Oct 28 (Reuters) – It started with a Zoom call in the first days of the pandemic.
Morrison & Foerster corporate partner Susan “Suz” Mac Cormac was speaking with two friends, Jay Banfield from the non-profit All Home, which focuses on creating economic opportunities for extremely low-income people, and Elliott Donnelley, a founder of KD Venture Partners and the White Sand Investor Group.
The trio shared a common concern, Mac Cormac said: How could small businesses in poor communities weather COVID-19 related shut-downs? And what could they do to help them?
That call led to the creation of the California Small Enterprise Task Force and eventually the California Rebuilding Fund – a $1 billion private-public loan program to support California’s smallest entrepreneurs.
Mac Cormac, who chairs MoFo’s energy and social enterprise and impact investing practices, led a core team of 17 firm lawyers in developing an innovative blended finance structure for the fund. Dozens more lawyers and staff also pitched in.

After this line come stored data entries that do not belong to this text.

(* ===== verification/AmqpConsumers.v ===== *)
(** * streadway/amqp: consumers

    [src/src/github.com/streadway/amqp/consumers.go]: every consumer of a channel has a
    goroutine, [bufferDeliveries], that takes deliveries from the connection's reader
    and hands them to the Go channel the application receives from.  The goroutine is a
    machine with a program counter; its two Go channels are explicit (the one it
    receives from is unbuffered, so that a send is a rendezvous).  The registry
    [consumers] maps tags to goroutines; its methods hold a mutex and are one step
    each.  The specification is a registry of unbounded FIFO queues. *)

From S2P Require Import Prelude GoStrings AmqpWire AmqpSpec AmqpFrame AmqpAlloc AmqpConfirms AmqpChannel.

Module AmqpConsumers.
Import AmqpChannel.

(** ** The goroutine *)

(** A Go channel and the goroutine that receives from it: what is buffered, whether
    the receiver is blocked in a receive, whether it is closed. *)
Record gochan := mkChan {
  o_cap : nat;
  o_buf : list Delivery;
  o_waiting : bool;
  o_closed : bool;
}.
Definition make_chan (cap : nat) : gochan := mkChan cap [] false false.

(** Where [bufferDeliveries] is: at [range in], at the first [select] with a delivery,
    in the inner loop, or past the end. *)
Inductive pc := Ranging | Trying (d : Delivery) | Draining | Done.

Record goroutine := mkGo {
  g_pc : pc;
  g_queue : list Delivery;
  (** [close(in)] has been called *)
  g_in_closed : bool;
  (** [queueIn != nil] *)
  g_queueIn : bool;
  g_out : gochan;
}.
Definition bufferDeliveries_start (out : gochan) : goroutine := mkGo Ranging [] false true out.

(** What the application observes. *)
Inductive obs := OTau | ORecv (d : Delivery) | OEnd.

(** A send on [out]: possible when the receiver waits or there is room. *)
Definition can_send (o : gochan) : bool := o_waiting o || bool_decide (length (o_buf o) < o_cap o)%nat.
Definition chan_send (d : Delivery) (o : gochan) : obs * gochan :=
  if o_waiting o then (ORecv d, mkChan (o_cap o) (o_buf o) false (o_closed o))
  else (OTau, mkChan (o_cap o) (o_buf o ++ [d]) false (o_closed o)).

(** The test of the inner loop. *)
Definition loop_pc (queue : list Delivery) : pc := match queue with [] => Ranging | _ => Draining end.

(** The steps of the goroutine: the first [select], a send of the inner [select], a
    receive that finds [in] closed; and of the application: a receive that blocks, one
    that takes a buffered value, one that finds the channel closed. *)
Inductive gact := ATry | APut | AInClosed | AWait | ATake | AEnd.
Definition app_act (a : gact) : bool := match a with AWait | ATake | AEnd => true | _ => false end.

Definition bufferDeliveries_step (a : gact) (g : goroutine) : option (obs * goroutine) :=
  let o := g_out g in
  match a, g_pc g with
  | ATry, Trying d =>
      if can_send o then
        let '(x, o) := chan_send d o in
        Some (x, mkGo (loop_pc (g_queue g)) (g_queue g) (g_in_closed g) (g_queueIn g) o)
      else
        let queue := g_queue g ++ [d] in
        Some (OTau, mkGo (loop_pc queue) queue (g_in_closed g) (g_queueIn g) o)
  | APut, Draining =>
      match g_queue g with
      | d :: queue =>
          if can_send o then
            let '(x, o) := chan_send d o in
            Some (x, mkGo (loop_pc queue) queue (g_in_closed g) (g_queueIn g) o)
          else None
      | [] => None
      end
  | AInClosed, Draining =>
      if g_in_closed g && g_queueIn g
      then Some (OTau, mkGo Draining (g_queue g) true false o) else None
  | AInClosed, Ranging =>
      if g_in_closed g
      then Some (if o_waiting o then OEnd else OTau,
                 mkGo Done (g_queue g) true (g_queueIn g) (mkChan (o_cap o) (o_buf o) false true))
      else None
  | AWait, _ =>
      if decide (o_buf o = [] ∧ o_waiting o = false ∧ o_closed o = false)
      then Some (OTau, mkGo (g_pc g) (g_queue g) (g_in_closed g) (g_queueIn g)
                         (mkChan (o_cap o) [] true false))
      else None
  | ATake, _ =>
      match o_buf o with
      | d :: buf =>
          if o_waiting o then None
          else Some (ORecv d, mkGo (g_pc g) (g_queue g) (g_in_closed g) (g_queueIn g)
                                (mkChan (o_cap o) buf false (o_closed o)))
      | [] => None
      end
  | AEnd, _ =>
      if decide (o_buf o = [] ∧ o_waiting o = false ∧ o_closed o = true) then Some (OEnd, g) else None
  | _, _ => None
  end.

(** [in <- d] with the goroutine at a receive; [None] while it is not. *)
Definition bufferDeliveries_accept (d : Delivery) (g : goroutine) : option goroutine :=
  match g_pc g with
  | Ranging => Some (mkGo (Trying d) (g_queue g) (g_in_closed g) (g_queueIn g) (g_out g))
  | Draining =>
      if g_queueIn g
      then Some (mkGo Draining (g_queue g ++ [d]) (g_in_closed g) (g_queueIn g) (g_out g)) else None
  | _ => None
  end.
Definition close_in (g : goroutine) : goroutine :=
  mkGo (g_pc g) (g_queue g) true (g_queueIn g) (g_out g).

(** ** The registry *)
Record consumers := mkConsumers {
  cs_chans : gmap string nat;
  cs_bufs : gmap nat goroutine;
  cs_next : nat;
}.
Definition makeConsumers : consumers := mkConsumers ∅ ∅ 0.
Abbreviation MC := (M consumers).

(** [close(ch)] *)
Definition close_chan (p : nat) : MC () :=
  s ← get;
  match cs_bufs s !! p with
  | None => throw nil_deref
  | Some g =>
      if g_in_closed g then throw (Panic "close of closed channel")
      else modify (λ s, mkConsumers (cs_chans s) (<[p := close_in g]> (cs_bufs s)) (cs_next s))
  end.

(** [add]; the consumer's channel is new and has room for [cap] values. *)
Definition add (tag : string) (cap : nat) : MC () :=
  s ← get;
  (match cs_chans s !! tag with Some prev => close_chan prev | None => mret tt end);;
  modify (λ s, mkConsumers (<[tag := cs_next s]> (cs_chans s))
                 (<[cs_next s := bufferDeliveries_start (make_chan cap)]> (cs_bufs s)) (S (cs_next s))).

Definition close (tag : string) : MC bool :=
  s ← get;
  match cs_chans s !! tag with
  | Some ch =>
      modify (λ s, mkConsumers (delete tag (cs_chans s)) (cs_bufs s) (cs_next s));;
      close_chan ch;; mret true
  | None => mret false
  end.

Fixpoint close_each (ps : list nat) : MC () :=
  match ps with [] => mret tt | p :: ps => close_chan p;; close_each ps end.
Definition closeAll : MC () :=
  s ← get;
  close_each ((map_to_list (cs_chans s)).*2);;
  modify (λ s, mkConsumers ∅ (cs_bufs s) (cs_next s)).

(** [send]: [None] while the goroutine is not at a receive and the send blocks. *)
Definition send (tag : string) (msg : Delivery) : MC (option bool) :=
  s ← get;
  match cs_chans s !! tag with
  | None => mret (Some false)
  | Some p =>
      match cs_bufs s !! p with
      | None => throw nil_deref
      | Some g =>
          if g_in_closed g then throw (Panic "send on closed channel")
          else match bufferDeliveries_accept msg g with
               | None => mret None
               | Some g => modify (λ s, mkConsumers (cs_chans s) (<[p := g]> (cs_bufs s)) (cs_next s));;
                           mret (Some true)
               end
      end
  end.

For their work, she and the firm, which to date has donated 5,300 hours of work to the effort, are Legal Action’s Pro Bono Heroes for October.
Litigators tend to dominate pro bono accolades thanks to their courtroom skills. But it took a sophisticated corporate ace (The Financial Times in 2015 named Mac Cormac the most innovative lawyer in North America) to conceive of the fund’s structure and get it up and running fast.
“It hadn’t been used before,” Mac Cormac said of the model, which leverages state guaranty funds, philanthropic funds, senior bank capital and subordinated loans from foundations and program-related investments. “We created it.”
The fund provides low-interest loans to businesses with up to 50 employees and no more than $2.5 million in gross revenue in 2019. Such micro-businesses, especially those in economically-disadvantaged areas, were not likely to benefit much (or at all) from federal assistance, the fund’s organizers feared.
“We all independently recognized that (federal aid) was not reaching small businesses in the poorest communities,” Mac Cormac said.
The California Rebuilding Fund, which by last week had funded 778 loans totaling $50 million, was designed to fill the gap.
One business owner in rural Gonzales, California used her loan to set up online booking and appointments for income tax, bookkeeping and citizenship application business. She also bought an air purifier to make in-person interactions less risky.
Another loan recipient owns three brick-and-mortar women’s shoe stores in the San Francisco Bay Area that were shuttered entirely for the first three months of the pandemic. She’s using the money to rebuild her stock and invest in marketing.
In its initial stage, the project was relatively modest. The task force, whose members also include the Berkeley Center for Law and Business at Berkeley Law School, where Mac Cormac is a lecturer, created a resource guide for business owners in English and Spanish.
Working for free, lawyers also began staffing virtual “office hours,” where small business owners could get information and ask questions.
To get the word out, task force members contacted community development financial institutions, or CDFIs – private financial institutions that were started in the 1970s to provide affordable lending to disadvantaged people and communities.
The CDFIs responded that what they really needed was capital, Mac Cormac said. These institutions “used to get 60 (loan) applications in a week, and were now getting 600 a day.”
But she saw drawbacks to the conventional approach. If capital came from “a fund where people make money from money, you have a lot of compliance costs,” she explained. And if the underlying loans were bundled and sold, “the financial institutions then have direct recourse against the small businesses.” (Also, she added, “Anyone remember 2008?”)
The solution was to form a public benefit limited liability company owned by Kiva, a San Francisco-based nonprofit founded in 2005, to “manage and deploy money very, very efficiently and at a very, very low cost,” she said.
Using a third-party nonprofit as the fund manager allows for donations and program-related investments. The platform “is designed to take on whatever capital is available,” Mac Cormac said.
It also brings loans off the balance sheet for CDFIs, easing “a major limiting factor in their ability to scale,” according to MoFo.
The project has been a substantial time commitment for Mac Cormac, who has led some of the highest-profile late-stage investments in recent years, including SoftBank Group’s $7.7 billion investment in Uber.
But she values the pro bono work. “When you’re lucky enough to have education and opportunity,” she said, “you have an obligation to pay it back.”
In addition to Mac Cormac, the MoFo team advising the loan fund was led by corporate partner David Lynn; finance partner Mark Wojciechowski, senior counsel Joe Gabai, and of counsel Kelley Howes; tax partner Tony Carbone and of counsel Linda Arnsbarger; and associates Jesse Finfrock, Maureen Linch, Aisulu Masylkanova, Olga Terets, Michael Santos, John Tawadrous, and Jeff Xu.